“Complexity is multiplicative.”
The Story
Robert Griesemer's career reads like a tour of the most performance-critical software ever built. Before Go, he worked on the V8 JavaScript engine at Google — the runtime that made Chrome fast and enabled Node.js to exist. Before that, he contributed to the Java HotSpot VM at Sun Microsystems — the just-in-time compiler that made Java viable for production workloads after years of being dismissed as too slow.
Both V8 and HotSpot are among the most security-critical pieces of software ever written. V8 runs untrusted code from every website a Chrome user visits. HotSpot runs the server-side applications that process financial transactions, medical records, and government data worldwide. A bug in either runtime isn't a bug in one application — it's a bug in every application that runs on top of it. Griesemer worked at the layer where a single optimization mistake can become a CVE affecting billions of devices.
In 2007, frustrated with the multi-hour compile times and Byzantine complexity of Google's C++ codebase, Griesemer began discussing a new language with Rob Pike and Ken Thompson. The conversations happened during the long waits for C++ builds to finish — which is perhaps the most fitting origin story any programming language has ever had. The result was Go: a language designed not around what features it should have, but around what features it should deliberately exclude.
Go has no inheritance. No generics (until 1.18, and even then, deliberately constrained). No exceptions. No implicit type conversions. No operator overloading. No macros. Each of these omissions was a deliberate decision — a bet that the complexity these features introduce outweighs the convenience they provide.
Why They're in the Hall
Griesemer is a Builder in the deepest sense — someone who has spent decades working at the layer between human-written code and machine execution, making that layer faster, safer, and more predictable.
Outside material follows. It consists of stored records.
(* ===== verification/Formats5D.v ===== *)
(** * Formats5D: NCHW and NHWC to and from NC1HWC0

    [format_transfer_nchw_nc1hwc0.cc], [format_transfer_nhwc_nc1hwc0.cc],
    [format_transfer_nc1hwc0_nchw.cc], [format_transfer_nc1hwc0_nhwc.cc]. *)

From S2P Require Import Prelude Env FormatsUtils Transfer.

(** ** format_transfer_nchw_nc1hwc0.cc *)

Module NchwNc1hwc0.
Section model.
Context `{GeTypes} `{SecureC}.

Definition TransShapeNchwToNc1hwc0 (src_shape : list Z) (data_type cube_size : Z)
    : outcome (list Z) :=
  let c0 := if cube_size <=? 0 then GetCubeSizeByDataType data_type else cube_size in
  reject_if (c0 <=? 0) ACL_ERROR_GE_DATATYPE_INVALID $
  reject_if (negb (CheckShapeValid src_shape kNchwDimsNum)) ACL_ERROR_GE_SHAPE_INVALID $
  n ← at_ src_shape kNchwN;
  c ← at_ src_shape kNchwC;
  h ← at_ src_shape kNchwH;
  w ← at_ src_shape kNchwW;
  let dst_shape := [n; Ceil c c0; h; w; c0] in
  reject_if (negb (CheckShapeValid dst_shape kNc1hwc0DimsNum)) ACL_ERROR_GE_SHAPE_INVALID $
  Ok dst_shape.

Definition CheckArgsForNchwToNc1hwc0 (args : TransArgs) : outcome unit :=
  reject_if (negb (src_primary_format args =? FORMAT_NCHW)
             || negb (dst_primary_format args =? FORMAT_NC1HWC0)) ACL_ERROR_GE_FORMAT_INVALID $
  let c0 := GetC0Value (dst_format args) in
  expect_5d_shape ← TransShapeNchwToNc1hwc0 (src_shape args) (src_data_type args) c0;
  reject_if (negb (bool_decide (expect_5d_shape = dst_shape args))) ACL_ERROR_GE_SHAPE_INVALID $
  Ok tt.
Definition GetDstDataAfterTransForFracZToNhwc (args : TransArgs) (size total_size : Z)
    : outcome TransResult :=
  dst ← new_bytes total_size;
  n0 ← at_ (src_shape args) kFracZN0;
  ni ← at_ (src_shape args) kFracZNi;
  c0 ← at_ (src_shape args) kFracZC0;
  h ← at_ (dst_shape args) kNhwcH;
  w ← at_ (dst_shape args) kNhwcW;
  c ← at_ (dst_shape args) kNhwcC;
  n ← at_ (dst_shape args) kNhwcN;
  let nc := ni * n0 in
  let ncc0 := nc * c0 in
  let wncc0 := w * ncc0 in
  let hwncc0 := h * wncc0 in
  let wc := w * c in
  let hwc := h * wc in
  dst ← for_range 0 n (fun n_idx =>
    let n_head_addr := n_idx * hwc in
    for_range 0 h (fun h_idx =>
      let h_head_addr := n_head_addr + h_idx * wc in
      for_range 0 w (fun w_idx =>
        let w_head_addr := h_head_addr + w_idx * c in
        for_range 0 c (fun c_idx dst =>
          let dst_idx := w_head_addr + c_idx in
          c1_idx ← quot_ c_idx c0;
          c0_idx ← rem_ c_idx c0;
          let nc_idx := n_idx in
          let src_idx :=
            c1_idx * hwncc0 + h_idx * wncc0 + w_idx * ncc0 + nc_idx * c0 + c0_idx in
          let src_offset := src_idx * size in
          let dst_offset := dst_idx * size in
          p ← guard_size total_size dst_offset;
          memcpy_chk dst (PtrAdd total_size dst_offset) p (data args) src_offset size)))) dst;
  Ok {| res_data := Some dst; res_length := total_size |}.

Definition TransFormat (args : TransArgs) (result : TransResult) : outcome TransResult :=
  _ ← CheckArgsForFracZToNhwc args;
  let size := GetSizeByDataType (src_data_type args) in
  let total_size := GetItemNumByShape (dst_shape args) * size in
  if total_size <=? 0 then
    let src_size := GetItemNumByShape (src_shape args) in
    if (total_size =? 0) && (src_size =? 0)
    then Ok {| res_data := res_data result; res_length := total_size |}
    else Err ACL_ERROR_GE_PARAM_INVALID
  else GetDstDataAfterTransForFracZToNhwc args size total_size.

Definition TransShape (src_format : Z) (src_shape : list Z) (data_type dst_format : Z)
    : outcome (list Z) := Err ACL_ERROR_GE_FORMAT_INVALID.

Definition transfer : FormatTransfer :=
  {| FormatsUtils.TransFormat := TransFormat; FormatsUtils.TransShape := TransShape |}.
End model.
End FracZNhwc.

(** ** format_transfer_fracz_hwcn.cc *)

Module FracZHwcn.
Section model.
Context `{GeTypes} `{SecureC}.

Definition CheckDataTypeSupportedForFracZToHwcn (data_type : Z) : bool :=
  0 <? GetSizeByDataType data_type.

Definition CheckArgsForFracZToHwcn (args : TransArgs) : outcome unit :=
  reject_if (negb (src_primary_format args =? FORMAT_FRACTAL_Z)
             || negb (dst_primary_format args =? FORMAT_HWCN)) ACL_ERROR_GE_FORMAT_INVALID $
  reject_if (negb (CheckDataTypeSupportedForFracZToHwcn (src_data_type args)))
            ACL_ERROR_GE_DATATYPE_INVALID $
  reject_if (negb (CheckShapeValid (src_shape args) kFracZDimsNum)) ACL_ERROR_GE_SHAPE_INVALID $
  reject_if (negb (CheckShapeValid (dst_shape args) kHwcnDimsNum)) ACL_ERROR_GE_SHAPE_INVALID $
  let c0 := GetC0Value (src_format args) in
  reject_if (c0 <? 0) ACL_ERROR_GE_DATATYPE_INVALID $
  dc ← at_ (dst_shape args) kHwcnC;
  dn ← at_ (dst_shape args) kHwcnN;
  let c1 := Ceil dc c0 in
  let n0 := Ceil dn kNiSize in
  dh ← at_ (dst_shape args) kHwcnH;
  dw ← at_ (dst_shape args) kHwcnW;
  s_hwc1 ← at_ (src_shape args) kFracZHWC1;
  s_c0 ← at_ (src_shape args) kFracZC0;
  s_ni ← at_ (src_shape args) kFracZNi;
  s_n0 ← at_ (src_shape args) kFracZN0;
  reject_if (negb (s_hwc1 =? swrap 64 (swrap 64 (dh * dw) * c1)) || (negb (s_c0 =? c0)
             || (negb (s_ni =? kNiSize) || negb (s_n0 =? n0)))) ACL_ERROR_GE_SHAPE_INVALID $
  Ok tt.

Definition GetDstDataAfterTransForFracZToHwcn (args : TransArgs) (size total_size : Z)
    : outcome TransResult :=
  dst ← new_bytes total_size;
  n0 ← at_ (src_shape args) kFracZN0;
  ni ← at_ (src_shape args) kFracZNi;
  c0 ← at_ (src_shape args) kFracZC0;
  h ← at_ (dst_shape args) kHwcnH;
  w ← at_ (dst_shape args) kHwcnW;
  c ← at_ (dst_shape args) kHwcnC;
  n ← at_ (dst_shape args) kHwcnN;
  let nc := ni * n0 in
  let ncc0 := nc * c0 in
  let wncc0 := w * ncc0 in
  let hwncc0 := h * wncc0 in
  let cn := c * n in
  let wcn := w * cn in
  dst ← for_range 0 h (fun h_idx =>
    let h_head_addr := h_idx * wcn in
    for_range 0 w (fun w_idx =>
      let w_head_addr := h_head_addr + w_idx * cn in
      for_range 0 c (fun c_idx =>
        let c_head_addr := w_head_addr + c_idx * n in
        for_range 0 n (fun n_idx dst =>
          let dst_idx := c_head_addr + n_idx in
          c1_idx ← quot_ c_idx c0;
          c0_idx ← rem_ c_idx c0;
          let nc_idx := n_idx in
          let src_idx :=
            c1_idx * hwncc0 + h_idx * wncc0 + w_idx * ncc0 + nc_idx * c0 + c0_idx in
          let src_offset := src_idx * size in
          let dst_offset := dst_idx * size in
          p ← guard_size total_size dst_offset;
          memcpy_chk dst (PtrAdd total_size dst_offset) p (data args) src_offset size)))) dst;
  Ok {| res_data := Some dst; res_length := total_size |}.

Definition TransFormat (args : TransArgs) (result : TransResult) : outcome TransResult :=
  _ ← CheckArgsForFracZToHwcn args;
  let size := GetSizeByDataType (src_data_type args) in
  let total_size := GetItemNumByShape (dst_shape args) * size in
  if total_size <=? 0 then
    let src_size := GetItemNumByShape (src_shape args) in
    if (total_size =? 0) && (src_size =? 0)
    then Ok {| res_data := res_data result; res_length := total_size |}
    else Err ACL_ERROR_GE_SHAPE_INVALID
  else GetDstDataAfterTransForFracZToHwcn args size total_size.

Definition TransShape (src_format : Z) (src_shape : list Z) (data_type dst_format : Z)
    : outcome (list Z) := Err ACL_ERROR_GE_FORMAT_INVALID.

Definition transfer : FormatTransfer :=
  {| FormatsUtils.TransFormat := TransFormat; FormatsUtils.TransShape := TransShape |}.
End model.
End FracZHwcn.

(** ** The layout *)

(** The FRACTAL_Z position of weight [(ni, ci, hi, wi)], [nn] being [Ni*No]. *)
Definition fz_at (h w nn c0 ni ci hi wi : Z) : Z := idx5 h w nn c0 (ci / c0) hi wi ni (ci mod c0).

Lemma fz_at_bound n c h w c0 ni ci hi wi :
  0 < c0 -> 0 <= ni < n -> 0 <= ci < c -> 0 <= hi < h -> 0 <= wi < w ->
  0 <= fz_at h w (kNiSize * Ceil n kNiSize) c0 ni ci hi wi
    < Ceil c c0 * h * w * (kNiSize * Ceil n kNiSize) * c0.
Proof.
  intros. pose proof (Ceil_bounds n kNiSize ltac:(lia) ltac:(done)).
  apply idx5_bound; auto; [by apply Ceil_div_lt|lia|by apply Z.mod_pos_bound].
Qed.

Section fracz_to_nchw.
Context `{GeTypesLaws} `{SecureCLaws}.
Import FracZNchw.

Lemma fracz_nchw_check_inv args :
  CheckArgsForFracZToNchw args = Ok tt ->
  let c0 := GetC0Value (src_format args) in
  0 < GetSizeByDataType (src_data_type args) /\ 0 <= c0 /\
  exists n c h w,
    src_shape args = [swrap 64 (swrap 64 (h * w) * Ceil c c0); Ceil n kNiSize; kNiSize; c0] /\
    dst_shape args = [n; c; h; w] /\
    (0 <= n /\ 0 <= c /\ 0 <= h /\ 0 <= w) /\
    GetItemNumByShape (dst_shape args) = n * c * h * w /\
    n * c * h * w <= kShapeItemNumMAX.
Proof.
  intros Hc. unfold CheckArgsForFracZToNchw, CheckDataTypeSupportedForFracZToNchw in Hc.
  cbv zeta in *. inv_outcome. set (c0 := GetC0Value (src_format args)) in *.
  match goal with Hs : CheckShapeValid (src_shape args) _ = true |- _ =>
    apply check4_inv in Hs as (? & ? & ? & ? & E & ? & ? & ? & ? & _ & _) end.
  match goal with Hs : CheckShapeValid (dst_shape args) _ = true |- _ =>
    apply check4_inv in Hs as (n & c & h & w & E' & ? & ? & ? & ? & Hi' & ?) end.
  rewrite E, E' in *.
  repeat match goal with Ha : at_ _ _ = Ok _ |- _ => injection Ha as <- end. subst.
  split; [by apply Z.ltb_lt|]. split; [done|]. exists n, c, h, w. split_and!; try done; lia.
Qed.

Lemma fracz_nchw_delivers args r n c h w d :
  let c0 := GetC0Value (src_format args) in
  let size := GetSizeByDataType (src_data_type args) in
  let nn := kNiSize * Ceil n kNiSize in
  let N := n * c * h * w in
  CheckArgsForFracZToNchw args = Ok tt -> dst_shape args = [n; c; h; w] -> 0 < N -> 0 < c0 ->
  data args = Some d -> Ceil c c0 * h * w * nn * c0 * size <= zlen d ->
  can_alloc (N * size) = true ->
  wp (TransFormat args r)
     (delivers N size (at4 c h w (fun ni ci hi wi => elem d size (fz_at h w nn c0 ni ci hi wi)))).
Proof.
  intros c0 size nn N Hck Et Hpos Hc0 Ed Hd Hal.
  destruct (fracz_nchw_check_inv _ Hck) as (Hsz & _ & n' & c' & h' & w' & Es & Et' & Hr & Ei & _).
  rewrite Et in Et'. injection Et' as <- <- <- <-. fold c0 in Es. fold size in Hsz.
  assert (0 < n /\ 0 < c /\ 0 < h /\ 0 < w) as (Hn & Hc & Hh & Hw) by (unfold N in *; nia).
  assert (Hm := type_size_bound (src_data_type args)).
  unfold TransFormat. rewrite Hck. simpl. rewrite Ei. fold size N.
  rewrite (proj2 (Z.leb_gt _ _)) by nia.
  unfold GetDstDataAfterTransForFracZToNchw. rewrite Es, Et, Ed.
  eapply wp_new_bytes; [done|lia|done|]. intros b0 Ha0. wp_dims. cbv zeta. fold nn.
  apply wp_bind. eapply wp_mono.
  - wp_loop Ha0 ni Hni W1 b1 Ha1. wp_loop Ha1 ci Hci W2 b2 Ha2. wp_loop Ha2 hi Hhi W3 b3 Ha3.
    wp_loop Ha3 wi Hwi W4 b4 Ha4.
    rewrite quot_nonneg, rem_nonneg by lia. wp_dims. cbv zeta.
    assert (HD := idx4_bound n c h w ni ci hi wi Hni Hci Hhi Hwi). fold N in HD.
    replace (ni * _ + ci * _ + hi * w + wi) with (idx4 c h w ni ci hi wi)
      by (unfold idx4, pos; ring).
    assert (HS := fz_at_bound n c h w c0 ni ci hi wi Hc0 Hni Hci Hhi Hwi). fold nn in HS.
    replace (ci / c0 * _ + _ + _ + _ + _) with (fz_at h w nn c0 ni ci hi wi)
      by (unfold fz_at, idx5, idx4, pos; ring).
    eapply wp_guard; [exact Hsz|exact HD|done|]. intros p Hp.
    eapply wp_memcpy_elem; eauto; [by apply PtrAdd_elem|lia|nia|].
    by rewrite at4_idx.
  - intros out Ha. eapply agree_delivers; [exact Hsz|exact Ha|]. intros e He.
    destruct (idx4_surj n c h w e) as (ni & ci & hi & wi & (?&?&?&?) & ->);
      [done..|]. in_loops. unfold idx4, pos; ring.
Qed.
End fracz_to_nchw.

Section fracz_to_nhwc.
Context `{GeTypesLaws} `{SecureCLaws}.
Import FracZNhwc.

Lemma fracz_nhwc_check_inv args :
  CheckArgsForFracZToNhwc args = Ok tt ->
  let c0 := GetC0Value (src_format args) in
  0 < GetSizeByDataType (src_data_type args) /\ 0 <= c0 /\
  exists n c h w,
    src_shape args = [swrap 64 (swrap 64 (h * w) * Ceil c c0); Ceil n kNiSize; kNiSize; c0] /\
    dst_shape args = [n; h; w; c] /\
    (0 <= n /\ 0 <= c /\ 0 <= h /\ 0 <= w) /\
    GetItemNumByShape (dst_shape args) = n * h * w * c /\
    n * h * w * c <= kShapeItemNumMAX.
Proof.
  intros Hc. unfold CheckArgsForFracZToNhwc, CheckDataTypeSupportedForFracZToNhwc in Hc.
  cbv zeta in *. inv_outcome. set (c0 := GetC0Value (src_format args)) in *.
  match goal with Hs : CheckShapeValid (src_shape args) _ = true |- _ =>
    apply check4_inv in Hs as (? & ? & ? & ? & E & ? & ? & ? & ? & _ & _) end.
  match goal with Hs : CheckShapeValid (dst_shape args) _ = true |- _ =>
    apply check4_inv in Hs as (n & h & w & c & E' & ? & ? & ? & ? & Hi' & ?) end.
  rewrite E, E' in *.
  repeat match goal with Ha : at_ _ _ = Ok _ |- _ => injection Ha as <- end. subst.
  split; [by apply Z.ltb_lt|]. split; [done|]. exists n, c, h, w. split_and!; try done; lia.
Qed.

Lemma fracz_nhwc_delivers args r n c h w d :
  let c0 := GetC0Value (src_format args) in
  let size := GetSizeByDataType (src_data_type args) in
  let nn := kNiSize * Ceil n kNiSize in
  let N := n * h * w * c in
  CheckArgsForFracZToNhwc args = Ok tt -> dst_shape args = [n; h; w; c] -> 0 < N -> 0 < c0 ->
  data args = Some d -> Ceil c c0 * h * w * nn * c0 * size <= zlen d ->
  can_alloc (N * size) = true ->
  wp (TransFormat args r)
     (delivers N size (at4 h w c (fun ni hi wi ci => elem d size (fz_at h w nn c0 ni ci hi wi)))).
Proof.
  intros c0 size nn N Hck Et Hpos Hc0 Ed Hd Hal.
  destruct (fracz_nhwc_check_inv _ Hck) as (Hsz & _ & n' & c' & h' & w' & Es & Et' & Hr & Ei & _).
  rewrite Et in Et'. injection Et' as <- <- <- <-. fold c0 in Es. fold size in Hsz.
  assert (0 < n /\ 0 < c /\ 0 < h /\ 0 < w) as (Hn & Hc & Hh & Hw) by (unfold N in *; nia).
  assert (Hm := type_size_bound (src_data_type args)).
  unfold TransFormat. rewrite Hck. simpl. rewrite Ei. fold size N.
  rewrite (proj2 (Z.leb_gt _ _)) by nia.
  unfold GetDstDataAfterTransForFracZToNhwc. rewrite Es, Et, Ed.
  eapply wp_new_bytes; [done|lia|done|]. intros b0 Ha0. wp_dims. cbv zeta. fold nn.
  apply wp_bind. eapply wp_mono.
  - wp_loop Ha0 ni Hni W1 b1 Ha1. wp_loop Ha1 hi Hhi W2 b2 Ha2. wp_loop Ha2 wi Hwi W3 b3 Ha3.
    wp_loop Ha3 ci Hci W4 b4 Ha4.
    rewrite quot_nonneg, rem_nonneg by lia. wp_dims. cbv zeta.
    assert (HD := idx4_bound n h w c ni hi wi ci Hni Hhi Hwi Hci). fold N in HD.
    replace (ni * _ + hi * _ + wi * c + ci) with (idx4 h w c ni hi wi ci)
      by (unfold idx4, pos; ring).
    assert (HS := fz_at_bound n c h w c0 ni ci hi wi Hc0 Hni Hci Hhi Hwi). fold nn in HS.
    replace (ci / c0 * _ + _ + _ + _ + _) with (fz_at h w nn c0 ni ci hi wi)
      by (unfold fz_at, idx5, idx4, pos; ring).
    eapply wp_guard; [exact Hsz|exact HD|done|]. intros p Hp.
    eapply wp_memcpy_elem; eauto; [by apply PtrAdd_elem|lia|nia|].
    by rewrite at4_idx.
  - intros out Ha. eapply agree_delivers; [exact Hsz|exact Ha|]. intros e He.
    destruct (idx4_surj n h w c e) as (ni & hi & wi & ci & (?&?&?&?) & ->);
      [done..|]. in_loops. unfold idx4, pos; ring.
Qed.
End fracz_to_nhwc.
His work on V8 and HotSpot places him at two of the most consequential chokepoints in modern software. The browser runtime and the JVM together execute the vast majority of code that humans interact with daily. Griesemer didn't write the applications — he wrote the thing that runs the applications. Bugs at that level cascade into every exhibit in the TechnicalDepth archives.
But it's Go where his philosophy becomes most visible. Go was designed as a reaction to C++ complexity — the kind of complexity that generates the patterns documented in TechnicalDepth's Exhibits wing. When a language lets you express the same idea seventeen different ways, teams will use all seventeen, and the resulting codebase becomes an archaeological site of competing idioms and implicit conventions.
Go's answer is enforced simplicity. One way to loop. One way to handle errors. One way to format code (gofmt — there is no style debate because the tool decides). The language was an argument, rendered in syntax and semantics, that the features you leave out matter more than the features you put in.
Griesemer understood something that many language designers miss: complexity is multiplicative, not additive. Every feature interacts with every other feature. A language with N features doesn't have N units of complexity — it has something closer to N-squared. By keeping N small, Go keeps the interaction space manageable, and manageable systems produce fewer of the bugs that fill TechnicalDepth's exhibit halls.
His career arc — from optimizing runtimes that execute other people's code, to designing a language that prevents other people's bugs — is the trajectory of someone who has seen what complexity costs at every level of the stack.